After Walking Out of Bihar 'Grand Alliance', Mulayam Singh Rubs it in

After Walking Out of Bihar 'Grand Alliance', Mulayam Singh Rubs it in

File Photo: Samajwadi Party chief Mulayam Singh Yadav (PTI Photo)

Patna: There is now a "third front" in Bihar, where the "Grand Alliance" led by chief minister Nitish Kumar takes on the BJP's coalition of four parties in assembly elections beginning mid-October.

Mulayam Singh Yadav's Samajwadi Party has said it will contest the elections in partnership with Sharad Pawar's Nationalist Congress Party or NCP and a regional party, the Samajwadi Janata Dal-Democratic.

Mulayam Singh Yadav had exited Nitish Kumar's alliance two weeks ago, upset that his party was assigned only five of Bihar's 243 seats to contest.

Days before that, the NCP had walked out rejecting the three seats it was given under the seat-sharing formula devised by the alliance, which includes, apart from Nitish Kumar's Janata Dal United, the RJD led by Lalu Yadav and the Congress.

Neither the Samajwadi Party nor the NCP have been players of much significance in Bihar politics.

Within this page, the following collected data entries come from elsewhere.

Lemma process_uplink_inv c in_ pkt s out q s' t :
  process_uplink c in_ pkt s = (out, q, s') → up_tunnel out = None → delivers (up_action out) t →
  is_relay c in_ pkt = true ∨ ∃ mac is_lb peer q1 k, uplink_target c in_ pkt (lb_choice c in_ pkt) = (inr (t, mac, is_lb, peer), q1) ∧ ct_key q1 ETH_LEN (up_vni in_) = Some k ∧
    (fw_classify q1 (fw c) ETH_LEN t FW_DIR_INGRESS ≠ FW_ACTION_DROP ∨ (is_Some (conntrack s !! k) ∧ bare_syn q1 = false)).
Proof.
  unfold process_uplink. fold (is_relay c in_ pkt). fold (lb_choice c in_ pkt). intros Hg Htun Ha. destruct (is_relay c in_ pkt) eqn:Erel; [by left|right].
  destruct (uplink_target _ _ _ _) as [[o|[[[tap mac] is_lb] peer]] q1] eqn:Et.
  { injection Hg as <- _ _. exfalso. revert Et Htun Ha. unfold uplink_target. repeat (case_match; simplify_eq); intros; simplify_eq; destruct Ha as [Ha|Ha]; cbn in *; try done.
    all: unfold edge_local_deliver in *; repeat (case_match; simplify_eq). }
  destruct (uplink_ingress_firewall c q1 (up_vni in_) tap s) as [[ep|] s1] eqn:Ef; [|injection Hg as <- _ _; by destruct Ha].
  destruct (uplink_firewall_inv _ _ _ _ _ _ _ Ef) as (k & Hk & Hacc). unfold decap_and_rewrite in Hg. destruct (write_eth _ _ q1) as [q2|]; cbn [mbind option_bind] in Hg; [|injection Hg as <- _ _; by destruct Ha].
  destruct (ingress_pass _ _ _ _) as [mt pass]. injection Hg as <- _ _. cbn in Ha. exists mac, is_lb, peer, q1, k. split_and!; [|done|].
  - do 3 f_equal. destruct pass, peer; destruct Ha as [Ha|Ha]; congruence.
  - assert (tap = t) as <- by (destruct pass, peer; destruct Ha as [Ha|Ha]; congruence). done.
Qed.

End history.

(** ** The claims *)

(** C5. Out of a guest.  Take any history of the node from empty tables, under policies,
    NAT bindings and routes that change at will, whenever its aging sweep runs.  An IPv4
    packet of a guest that the datapath does not drop, in the core or (a frame of at least
    34 bytes) in the production program, is one the egress policy of its interface
    accepts; or it does not open a TCP connection and belongs to a flow that was let in:
    one that goes back, through replies and rewrites, to a packet a policy accepted, or to
    one of the two kinds no policy is asked about, a NAT64 packet and a packet from
    0.0.0.0, port 0, that meets a reverse NAT entry, or it is itself of the latter kind. *)
Theorem egress_firewalled {lp : Lpm} h s nt ev :
  history h s → event_ok nt false ev →
  let let_in k pkt := bare_syn pkt = false ∧ (legit h k ∨ unasked h k ∨ forged h k ∨ forges ev s k) in
  match ev with
  | EvGuest c in_ pkt => action (process_guest_tx c in_ pkt s).1.1 ≠ Drop →
      ∃ k, ct_key pkt ETH_LEN (pm_vni (meta in_)) = Some k ∧ (fw_classify pkt (fw c) ETH_LEN (src_ifindex in_) FW_DIR_EGRESS ≠ FW_ACTION_DROP ∨ let_in k pkt)
  | EvForward c ifindex m now pkt => (forward_decision_v4 c ifindex m now pkt s).1.1 ≠ EDrop →
      ∃ k, ct_key pkt ETH_LEN (pm_vni m) = Some k ∧ (fw_classify pkt (fw c) ETH_LEN ifindex FW_DIR_EGRESS ≠ FW_ACTION_DROP ∨ let_in k pkt)
  | _ => True
  end.
Proof.
  intros Hh Hev. destruct (history_ok h s Hh) as (_ & Ho & _).
  assert (Hin : ∀ k, is_Some (conntrack s !! k) → ¬ is_rev_key k → legit h k ∨ unasked h k ∨ forged h k) by (intros k Hk Hr; by apply tracked_split, Ho).
  destruct ev as [c in_ pkt|c ifindex m now pkt| | | | |]; try done; intros let_in Hd.
  - revert Hd. unfold process_guest_tx. destruct (guest_admit c in_ pkt s) as [[b|] s1] eqn:Ea; [intros _|done].
    destruct (guest_admit_inv _ _ _ _ _ _ Ea) as (k & Hk & Hacc). exists k. split; [done|]. destruct Hacc as [?|[Hhit ?]]; [by left|right]. split; [done|].
    destruct (decide (is_rev_key k)); [by do 3 right|]. destruct (Hin k) as [?|[?|?]]; auto.
  - revert Hd. unfold forward_decision_v4. destruct (forward_admit c ifindex m now pkt s) as [[[b|] q] s1] eqn:Ea; [intros _|done].
    destruct (forward_admit_inv _ _ _ _ _ _ _ _ _ (proj2 (proj2 Hev)) Ea) as (k & Hk & Hacc). exists k. split; [done|]. destruct Hacc as [?|[Hhit ?]]; [by left|right]. split; [done|].
    destruct (decide (is_rev_key k)); [by do 3 right|]. destruct (Hin k) as [?|[?|?]]; auto.
Qed.

(** C7. Into a guest.  Take any history as before.  An IPv4 packet of the fabric that is
    delivered to an interface is one of these: a packet the ingress policy of the
    interface accepts, as it stands after a floating address is replaced; a packet that
    opens no TCP connection and belongs to a flow that was let in, or comes from 0.0.0.0,
    port 0, and meets a reverse NAT entry; a packet to a NAT port that leads back to a
    flow that was let in; an ICMP error about a balanced flow.  A flow was let in if it
    goes back, through replies and rewrites, to a packet a policy accepted, or to one no
    policy is asked about: a NAT64 packet, or a guest's packet from 0.0.0.0, port 0. *)
Theorem ingress_firewalled {lp : Lpm} h s c in_ pkt t :
  history h s → up_tunnel (process_uplink_rx c in_ pkt s).1.1 = None → delivers (up_action (process_uplink_rx c in_ pkt s).1.1) t →
  let let_in k := legit h k ∨ unasked h k ∨ forged h k in
  (∃ mac is_lb peer q k, uplink_target c in_ pkt (lb_choice c in_ pkt) = (inr (t, mac, is_lb, peer), q) ∧ ct_key q ETH_LEN (up_vni in_) = Some k ∧
     (fw_classify q (fw c) ETH_LEN t FW_DIR_INGRESS ≠ FW_ACTION_DROP ∨
      (bare_syn q = false ∧ (let_in k ∨ is_rev_key k ∧ is_Some (conntrack s !! k))))) ∨
  (∃ k b r fwd, nat_return_key c pkt (up_vni in_) = Some (k, b) ∧ conntrack s !! k = Some r ∧ let_in fwd ∧
     vni fwd = vni k ∧ proto fwd = proto k ∧ src_ip fwd = xlate_ip r ∧ src_port fwd = xlate_port r) ∨
  is_relay c in_ pkt = true.
Proof.
  intros Hh. destruct (history_ok h s Hh) as (_ & Ho & Hret). unfold process_uplink_rx.
  destruct (match lb_select_forward _ _ _ _ with Some _ => _ | None => _ end) as [[key e]|] eqn:Er.
  - intros _ _. right. left. destruct (lb_select_forward _ _ _ _); [done|]. apply bind_Some in Er as ([k b] & Hk & Er). apply bind_Some in Er as (r & Hr & Er).
    destruct (has r CT_REWRITE_DST) eqn:Ed; [|done]. destruct (Hret _ _ Hr Ed) as (fwd & ?%tracked_split & ? & ? & ? & ?). exists k, b, r, fwd. done.
  - intros Htun Ha. destruct (process_uplink c in_ pkt s) as [[out q] s'] eqn:Eu. destruct (process_uplink_inv _ _ _ _ _ _ _ _ Eu Htun Ha) as [?|(mac & is_lb & peer & q1 & k & Ht & Hk & Hacc)]; [by auto|].
    left. exists mac, is_lb, peer, q1, k. split_and!; [done|done|]. destruct Hacc as [?|[Hhit ?]]; [by left|right]. split; [done|].
    destruct (decide (is_rev_key k)); [by right|left]. by apply tracked_split, Ho.
Qed.

Lemma forget_both k (ct : Conntrack) : k ≠ invert_key k → forget k ct !! k = None ∧
  ∀ r, forget k ct !! invert_key k = Some r → ct !! invert_key k = Some r ∧ flags r ≠ Z.lor CT_F_DEFAULT CT_F_REPLY.
Proof.
  intros Hne. split; [destruct (forget k ct !! k) eqn:E; [|done]; by apply forget_lookup in E as [_ ?]|].
  intros r. unfold forget. rewrite lookup_delete_ne by done. destruct (ct !! invert_key k) as [e|] eqn:E; [|by rewrite lookup_delete_ne, E by done].
  destruct (Z.eqb_spec (flags e) (Z.lor CT_F_DEFAULT CT_F_REPLY)); [by rewrite lookup_delete_eq|]. rewrite lookup_delete_ne, E by done. by intros [= <-].
Qed.

(** C29. A policy change reaches established flows.  When the table holds a flow entered
    under another policy epoch, and the present policy refuses the next packet of the
    direction that opened it, then the packet is dropped and the flow is forgotten: out of
    a guest, in the core and in the production program, and into a guest, from the fabric.
    With the flow goes the entry for its replies, where it was made with the flow, so that
    they too meet the policy.  Until then they do not: a packet that hits the entry for
    replies, or a reverse NAT entry, passes whatever the policy and its epoch, unless it
    opens a TCP connection. *)
Theorem revoked_flow_dropped {lp : Lpm} c k e s :
  conntrack s !! k = Some e → k ≠ invert_key k →
  let forgotten s' := conntrack s' !! k = None ∧ ∀ r, conntrack s' !! invert_key k = Some r → conntrack s !! invert_key k = Some r ∧ flags r ≠ Z.lor CT_F_DEFAULT CT_F_REPLY in
  (has e (Z.lor CT_F_REPLY CT_REWRITE_DST) = false → policy_epoch e ≠ fw_epoch c →
    (∀ ifindex m now pkt, ct_key pkt ETH_LEN (pm_vni m) = Some k → fw_classify pkt (fw c) ETH_LEN ifindex FW_DIR_EGRESS = FW_ACTION_DROP →
      (∃ s', process_guest_tx c (mkTxIn m ifindex now) pkt s = (drop_out, pkt, s') ∧ forgotten s') ∧
      (∃ s', forward_decision_v4 c ifindex m now pkt s = (EDrop, pkt, s') ∧ forgotten s')) ∧
    (∀ in_ pkt t mac is_lb peer q, is_relay c in_ pkt = false → uplink_target c in_ pkt (lb_choice c in_ pkt) = (inr (t, mac, is_lb, peer), q) →
      ct_key q ETH_LEN (up_vni in_) = Some k → fw_classify q (fw c) ETH_LEN t FW_DIR_INGRESS = FW_ACTION_DROP →
      ∃ s', process_uplink c in_ pkt s = (mkUpOut Drop None, q, s') ∧ forgotten s')) ∧
  (has e (Z.lor CT_F_REPLY CT_REWRITE_DST) = true → ∀ in_ pkt, ct_key pkt ETH_LEN (pm_vni (meta in_)) = Some k → bare_syn pkt = false →
    guest_admit c in_ pkt s = (Some false, s)).
Proof.
  intros He Hne forgotten. split.
  - intros Hr Hep. assert (Hre : ∀ pkt, ct_hit_recheck pkt ETH_LEN e (fw_epoch c) = true).
    { intros pkt. unfold ct_hit_recheck, ct_needs_recheck. rewrite Hr. apply Z.eqb_neq in Hep. rewrite Hep. apply orb_true_r. }
    assert (Hfg : ∀ pkt v, ct_key pkt ETH_LEN v = Some k → forgotten (set_ct (ct_forget_default pkt ETH_LEN v (conntrack s)) s)).
    { intros pkt v Hk. unfold forgotten, ct_forget_default. cbn [conntrack set_ct]. rewrite Hk. by apply forget_both. }
    split; [intros ifindex m now pkt Hk Hfw; split; (eexists; split; [|by apply (Hfg pkt (pm_vni m))])|intros in_ pkt t mac is_lb peer q Hrel Ht Hk Hfw; eexists; split; [|by apply (Hfg q (up_vni in_))]].
    + unfold process_guest_tx, guest_admit. cbn [meta src_ifindex]. by rewrite Hk, He, Hre, Hfw.
    + unfold forward_decision_v4, forward_admit. by rewrite Hk, He, Hre, Hfw.
    + unfold process_uplink. fold (is_relay c in_ pkt). fold (lb_choice c in_ pkt). rewrite Hrel, Ht. unfold uplink_ingress_firewall. by rewrite Hk, He, Hre, Hfw.
  - intros Hr in_ pkt Hk Hs. unfold guest_admit. rewrite Hk, He. unfold ct_hit_recheck, ct_needs_recheck. rewrite Hr. unfold bare_syn in Hs. by rewrite Hs.
Qed.

(** ** The sample node *)

Module stateful_example.
Import sample.

Lemma no_bindings_ok : nats_ok bindings.
Proof.
  intros k n. unfold bindings. rewrite lookup_singleton_Some. intros [<- <-]. split; [done|]. split_and!; try done. repeat constructor; lia.
Qed.

Lemma sample_cfg_ok : cfg_ok bindings cfg.
Proof.
  split; [done|intros k g; cbn; by rewrite lookup_empty|]. intros k iv. cbn. rewrite lookup_insert_Some, lookup_singleton_Some.
  intros [[_ <-]|[_ [_ <-]]]; (split; [done|repeat constructor; lia]).
Qed.

(** The same node, whose policy refuses everything, two epochs later. *)
Definition deny_all : FwMaps := mkFwMaps (λ _, None) (λ _, None).

Definition with_policy (f : FwMaps) (epoch : Z) (c : Config) : Config :=
  mkConfig (local c) (underlay_map c) (lb c) (lb6 c) (maglev c) (nats c) (nat_ips c) (nat_owners c) (nats6 c) (nat_ips6 c) (nat_owners6 c)
    (routes c) (routes6 c) (port_meta c) (ifaces c) (ifaces6 c) (floating_ips c) f epoch.

Definition closed : Config := with_policy deny_all 3 cfg.

(** A connection between the two guests: it is opened, answered, and goes on. *)
Definition syn : list Z := tcp guest guest2 4000 80 2.
Definition syn_ack : list Z := tcp guest2 guest 80 4000 18.
Definition ack : list Z := tcp guest guest2 4000 80 16.
Definition from_guest2 (now : Z) : GuestTxIn := mkTxIn (port guest2) tap2 now.
Definition opened : State := exec (EvGuest cfg (from_guest 0) syn) init.
Definition flow12 : CtKey := mkCtKey vpc guest guest2 4000 80 6.

Lemma syn_ok : event_ok bindings false (EvGuest cfg (from_guest 0) syn).
Proof. split; [apply sample_cfg_ok|done]. Qed.

Lemma opened_history : history [(EvGuest cfg (from_guest 0) syn, init)] opened.
Proof. apply (hist_event _ _ bindings); [apply hist_init|apply no_bindings_ok|apply syn_ok]. Qed.

Lemma closed_ok : cfg_ok bindings closed.
Proof. split; [done|apply sample_cfg_ok|apply sample_cfg_ok]. Qed.

(** Its reply, from the fabric, under a policy that refuses everything. *)
Definition back : list Z := tcp guest2 guest 80 4000 18.

(** A packet of the guest to the NAT64 prefix, and its opposite without it. *)
Definition eth6 : list Z := mac ++ GW_MAC ++ [134; 221].
Definition tcp6 (dst : list Z) : list Z :=
  eth6 ++ [96; 0; 0; 0; 0; 20; 6; 64] ++ pm_guest_ipv6 (port guest) ++ dst ++ be16 4000 ++ be16 443 ++ [0; 0; 0; 1; 0; 0; 0; 0; 80; 2; 16; 0; 0; 0; 0; 0].
Definition to_nat64 : list Z := tcp6 (nat64_embed server).
Definition to_native : list Z := tcp6 ([253; 2] ++ replicate 14 0).

(** A connection of the guest through the public address; and segments from 0.0.0.0, port
    0, to the port it was translated to, that open a connection or not. *)
Definition translated_syn : State := exec (EvGuest cfg (from_guest 0) (tcp guest server 4000 443 2)) init.
Definition zero_source (fl : Z) : list Z := tcp (replicate 4 0) public 0 1000 fl.
Definition reverse : CtKey := mkCtKey vpc (replicate 4 0) public 0 1000 6.
Definition forward : CtKey := mkCtKey vpc guest server 4000 443 6.
End stateful_example.

Import sample stateful_example.

(** Under the policy that refuses everything the answer of the second guest still
    leaves: it is the reply to an accepted flow. *)
Lemma egress_firewalled_witness :
  let h := [(EvGuest cfg (from_guest 0) syn, init)] in
  ∃ k, ct_key syn_ack ETH_LEN vpc = Some k ∧
    (fw_classify syn_ack (fw closed) ETH_LEN tap2 FW_DIR_EGRESS ≠ FW_ACTION_DROP ∨
     (bare_syn syn_ack = false ∧ (legit h k ∨ unasked h k ∨ forged h k ∨ forges (EvGuest closed (from_guest2 1) syn_ack) opened k))).
Proof.
  apply (egress_firewalled _ opened bindings (EvGuest closed (from_guest2 1) syn_ack) opened_history); [split; [apply closed_ok|done]|].
  vm_compute. discriminate.
Defined.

Neither party won a single seat in the last assembly elections in 2010. In the national election last year, the NCP had won one parliament seat, the Samajwadi Party none.

But the new alliance has the potential to queer the pitch for the Nitish-Lalu-Congress combine by splitting the Muslim and Yadav vote in some seats.

Samajwadi Party leader Ramgopal Yadav today announced the "third front" - a term used often to describe a non-Congress, non-BJP political grouping at the national level - making it clear that it would train its guns on the Nitish Kumar-led alliance.

After the BJP and its regional allies swept the national election in Bihar last year, winning 32 of the state's 40 Lok Sabha seats, parties like the JD(U), RJD and the Samajwadi Party had put aside years of rivalry and mistrust to come together to block the party from another win in the assembly elections.

The BJP is projecting no one as its candidate for chief minister to take on Nitish Kumar, who is seeking a third term. Prime Minister Narendra Modi is leading his party's campaign and has drawn huge crowds at the four rallies he has addressed.